TO her friends and neighbours she’s bubbly Brenda, but to the hundreds of Vietnamese orphans she loves and cares for she is Miss Lovely.

Not many grannies opt to live in a war-ravaged country, tear around on motorbikes and spend their leisure time chatting with former generals in the Viet Cong. But Brenda Smith, from Benfleet, is no normal nan.

She has just returned from her 15th humanitarian trip to Vietnam where she spent three months looking after orphans, helping out at hospitals in Saigon and embarking on hair-raising adventures.

Since 1995 Brenda has been visiting Ho Chi Minh City at least once a year to help out in its many orphanages and children’s charities.

Tragically, the country has millions of orphans. Many newly-born children are abandoned by their parents because of birth defects caused by a war, even though it ended decades before they were born.

During the Vietnam war, which ended in 1975, US troops sprayed more than 80 million litres of poisonous herbicides across the land aimed at destroying crops and wiping out jungle foliage.

The most harmful of all the chemicals used was Agent Orange with a staggering 45 million litres of this being sprayed across the country.

However, the chemical was laced with dioxins which are now known to be linked to cancer.

Due to this, at least 500,000 children have been born with defects and abnormalities since the war ended. Brenda, a gran of five from Fleet Road, Benfleet, said: “Every time I have been to Vietnam I’ve seen the effects of this criminal stuff. One of them is a young boy called Minanh who has become so special to me.

“He has horrendous skin problems and because he tries to scratch himself his hands and feet are tied to his bed. He just lays there all day tied up. It’s so awful.”

Brenda has got to know Minanh, now 13, over the years and always spends time with him during her trips. Simple things like taking him to the supermarket can brighten up his day.

Brenda first fell in love with Vietnam when she and her late husband Baz went on a charity cycle ride across the country in 1995.

They saw what orphans like Minanh were going though and set about raising cash to help them.

Sadly within six weeks of returning home Baz suffered a heart attack while on a charity swim in aid of the Vietnamese orphans, and died. The couple had been married for 15 years.

“I think Baz would have been proud that I’ve continued going to Vietnam. He loved the children as much as I did and was so touched by what we saw,” said Brenda, who has been made an MBE due to her constant charity work.

During her latest visit Brenda met several interesting characters, including a former general in the Viet Cong.

She said: “I couldn’t believe that me, Brenda from Benfleet, was having tea with this leader of the Viet Cong.

“He was actually really friendly and very welcoming.”

Brenda also spent a lot of time with Le Ly Hayslip. Her memoirs impressed Hollywood director Oliver Stone so much he made a blockbuster movie about her, called Heaven and Earth.
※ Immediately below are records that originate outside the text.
(* ===== verification/HashMap.v ===== *)
(** * [std::collections::HashMap]

    A hash map is a [gmap].  Its iteration order is unspecified, so whatever
    depends on it ([iter], [keys().next()]) goes through the class [HashOrder]:
    some enumeration of the entries, each exactly once.  [default_order] shows
    that the class is inhabited. *)

From S2P Require Import Prelude.

Class HashOrder (K : Type) `{Countable K} := {
  hm_iter : forall {V : Type}, gmap K V -> list (K * V);
  hm_iter_perm : forall {V : Type} (m : gmap K V), hm_iter m ≡ₚ map_to_list m;
}.

Definition default_order (K : Type) `{Countable K} : HashOrder K :=
  {| hm_iter V m := map_to_list m; hm_iter_perm V m := Permutation_refl _ |}.

Section hash_map.
Context `{Countable K} `{!HashOrder K}.
Context {V : Type}.
Implicit Types m : gmap K V.

(** [keys().next()]: the first key in iteration order, if any. *)
Definition hm_first_key m : option K :=
  match hm_iter m with
  | [] => None
  | (k, _) :: _ => Some k
  end.

Lemma hm_iter_nodup m : NoDup (hm_iter m).*1.
Proof. rewrite hm_iter_perm. apply NoDup_fst_map_to_list. Qed.

Lemma hm_iter_list_to_map m : list_to_map (hm_iter m) = m.
Proof.
  rewrite <- (list_to_map_to_list m) at 2. apply list_to_map_proper.
  - apply hm_iter_nodup.
  - apply hm_iter_perm.
Qed.

Lemma elem_of_hm_iter m k v : (k, v) ∈ hm_iter m <-> m !! k = Some v.
Proof. rewrite hm_iter_perm. apply elem_of_map_to_list. Qed.

Lemma length_hm_iter m : length (hm_iter m) = size m.
Proof. rewrite hm_iter_perm. by rewrite length_map_to_list. Qed.

Lemma hm_first_key_Some m k : hm_first_key m = Some k -> is_Some (m !! k).
Proof.
  unfold hm_first_key. destruct (hm_iter m) as [|[k' v] l] eqn:E; intros Hk; simplify_eq.
  exists v. apply elem_of_hm_iter. rewrite E. left.
Qed.

Lemma hm_first_key_None m : hm_first_key m = None -> m = ∅.
Proof.
  unfold hm_first_key. destruct (hm_iter m) as [|[k' v] l] eqn:E; intros Hk; simplify_eq.
  rewrite <- (hm_iter_list_to_map m), E. done.
Qed.

(** Make room before a key is inserted into a map that may hold [cap] entries:
    if the map is full and does not hold the key, drop the first entry. *)
Definition hm_make_room (cap : Z) m (k : K) : gmap K V :=
  if (cap <=? Z.of_nat (size m)) && bool_decide (m !! k = None) then
    match hm_first_key m with
    | Some victim => delete victim m
    | None => m
    end
  else m.

Lemma hm_make_room_size cap m k v :
  0 < cap -> Z.of_nat (size m) <= cap -> Z.of_nat (size (<[k := v]> (hm_make_room cap m k))) <= cap.
Proof.
  intros Hcap Hm. unfold hm_make_room.
  destruct (Z.leb_spec cap (Z.of_nat (size m))) as [Hc|Hc]; simpl.
  - case_bool_decide as Hk; simpl.
    + destruct (hm_first_key m) as [victim|] eqn:Hv.
      * pose proof (hm_first_key_Some _ _ Hv) as [x Hin].
        rewrite map_size_insert_None by (rewrite lookup_delete_None; by right).
        rewrite map_size_delete, Hin. lia.
      * apply hm_first_key_None in Hv. rewrite Hv, map_size_empty in Hc. lia.
    + rewrite map_size_insert_Some by (destruct (m !! k); [eauto | done]). lia.
  - destruct (m !! k) as [x|] eqn:E.
    + rewrite map_size_insert_Some by (by rewrite E). lia.
    + rewrite map_size_insert_None by done. lia.
Qed.

Lemma hm_make_room_subseteq cap m k : hm_make_room cap m k ⊆ m.
Proof.
  unfold hm_make_room. destruct (_ && _); [|done]. destruct (hm_first_key m); [|done]. apply delete_subseteq.
Qed.

(** Inserting the entries of an enumeration in order rebuilds the map. *)
Lemma fold_insert_list (l : list (K * V)) m :
  fold_left (fun (acc : gmap K V) kv => <[kv.1 := kv.2]> acc) l m
  = list_to_map (reverse l) ∪ m.
Proof.
  revert m; induction l as [|[k v] l IH]; intros m; cbn [fold_left].
  - symmetry. apply (left_id_L ∅ (∪)).
  - rewrite IH, reverse_cons, list_to_map_app. simpl.
    rewrite <- map_union_assoc. by rewrite <- insert_union_l, map_empty_union.
Qed.

Lemma fold_insert_hm_iter m :
  fold_left (fun (acc : gmap K V) kv => <[kv.1 := kv.2]> acc) (hm_iter m) ∅ = m.
Proof.
  rewrite fold_insert_list, map_union_empty.
  rewrite <- (hm_iter_list_to_map m) at 2. symmetry. apply list_to_map_proper.
  - apply hm_iter_nodup.
  - symmetry. apply reverse_Permutation.
Qed.

End hash_map.
(* ===== verification/Types.v ===== *)
(** * The vocabulary of the engine ([onced-core/src/lib.rs])

    The persisted data: keys, request fingerprints, fences, cached outcomes and
    the two states of a key, with the ranges that their Rust types impose as
    well-formedness predicates. *)

From S2P Require Import Prelude Machine Str BTreeMap.

(** A client-supplied idempotency key. *)
Record IdempotencyKey := MkKey { key_str : string }.

(** A 32-byte fingerprint of the request that started a key. *)
Record RequestFingerprint := MkFingerprint { fp_bytes : list byte }.

(** A fencing token. *)
Record Fence := MkFence { fence_no : Z }.

(** The outcome of the first successful execution; [headers] is a [BTreeMap]. *)
Record CachedOutcome := MkOutcome {
  status : Z;
  headers : list (string * string);
  body : list byte;
}.

(** The persisted state of one key. *)
Inductive KeyState :=
| InProgress (fence : Fence) (fingerprint : RequestFingerprint) (lease_expires_at_ms : Z)
| Completed (fingerprint : RequestFingerprint) (outcome : CachedOutcome) (completed_at_ms : Z).

#[export] Instance IdempotencyKey_eq_dec : EqDecision IdempotencyKey.
Proof. solve_decision. Defined.

#[export] Instance IdempotencyKey_countable : Countable IdempotencyKey :=
  inj_countable' key_str MkKey (fun '(MkKey s) => eq_refl).

#[export] Instance RequestFingerprint_eq_dec : EqDecision RequestFingerprint.
Proof. solve_decision. Defined.

#[export] Instance Fence_eq_dec : EqDecision Fence.
Proof. solve_decision. Defined.

#[export] Instance CachedOutcome_eq_dec : EqDecision CachedOutcome.
Proof. solve_decision. Defined.

#[export] Instance KeyState_eq_dec : EqDecision KeyState.
Proof. solve_decision. Defined.

(** ** Well-formedness: what the Rust types guarantee *)

Definition wf_key (k : IdempotencyKey) : Prop := is_str (key_str k).

Definition wf_fingerprint (fp : RequestFingerprint) : Prop := length (fp_bytes fp) = 32%nat.

Definition wf_headers (h : list (string * string)) : Prop :=
  bt_sorted h = true /\ Forall (fun kv => is_str kv.1 /\ is_str kv.2) h.

Definition wf_outcome (o : CachedOutcome) : Prop :=
  in_uint 16 (status o) /\ wf_headers (headers o).

Definition wf_state (s : KeyState) : Prop :=
  match s with
  | InProgress f fp lease => in_uint 64 (fence_no f) /\ wf_fingerprint fp /\ in_uint 64 lease
  | Completed fp o at_ms => wf_fingerprint fp /\ wf_outcome o /\ in_uint 64 at_ms
  end.

#[export] Instance wf_key_dec k : Decision (wf_key k).
Proof. unfold wf_key; apply _. Defined.
#[export] Instance wf_state_dec s : Decision (wf_state s).
Proof. destruct s; unfold wf_state, wf_outcome, wf_headers, wf_fingerprint; apply _. Defined.

(** The fence of an in-progress state. *)
Definition in_progress_fence (s : KeyState) : option Z :=
  match s with
  | InProgress f _ _ => Some (fence_no f)
  | Completed _ _ _ => None
  end.

Definition state_fingerprint (s : KeyState) : RequestFingerprint :=
  match s with
  | InProgress _ fp _ => fp
  | Completed fp _ _ => fp
  end.

(** The states form a one-directional graph: what may follow a state of a key
    while it is not recycled. *)
Inductive key_advance : KeyState -> KeyState -> Prop :=
| adv_takeover f f' fp l l' : fence_no f < fence_no f' ->
    key_advance (InProgress f fp l) (InProgress f' fp l')
| adv_complete f fp l o t : key_advance (InProgress f fp l) (Completed fp o t).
The 1993 film, starring Tommy Lee Jones, told Le Ly’s story, from her struggle as a teenager when the vietnam wore broke out through to her marriage to a US soldier.

By the time Le Ly was 15, she had been imprisoned, starved, tortured, raped, and abandoned as a traitor by the Viet Cong, for which she had loyally fought.

However, her experiences spurred her on to set up her own humanitarian charities in Saigon, including the Global Village Foundation, which Brenda has spent time working on.

Brenda said: “Le Ly was lovely, a bit scatty, but lovely!

“She does so much for children out there. It was a privilege to work with her.

“She gave me a copy of her book, which the film was based on, and wrote a lovely message in it for me. Her story is amazing.

“She lives in San Diego now, but goes back to Vietnam all the time to help the children.

“I got to meet some of her family as well.

“When I got back I bought the DVD Heaven and Earth and have watched it several times already.”

Brenda says she would love to live in Vietnam full time, but would miss her family too much.

She loves the way of life in the country and the fact despite being poor, the people have the “biggest hearts in the world”.

“They are so friendly and warm,” she added.

“Despite all the atrocities that happened to them, they always say, ‘we don’t have time to look back. We look to the future’ “They make such a fuss of me. The children run up to cuddle me and sometimes the whole village comes out to see a blonde haired visitor from England “They always laugh at me for saying, ‘everything is lovely’. They even call me ‘Miss Lovely!”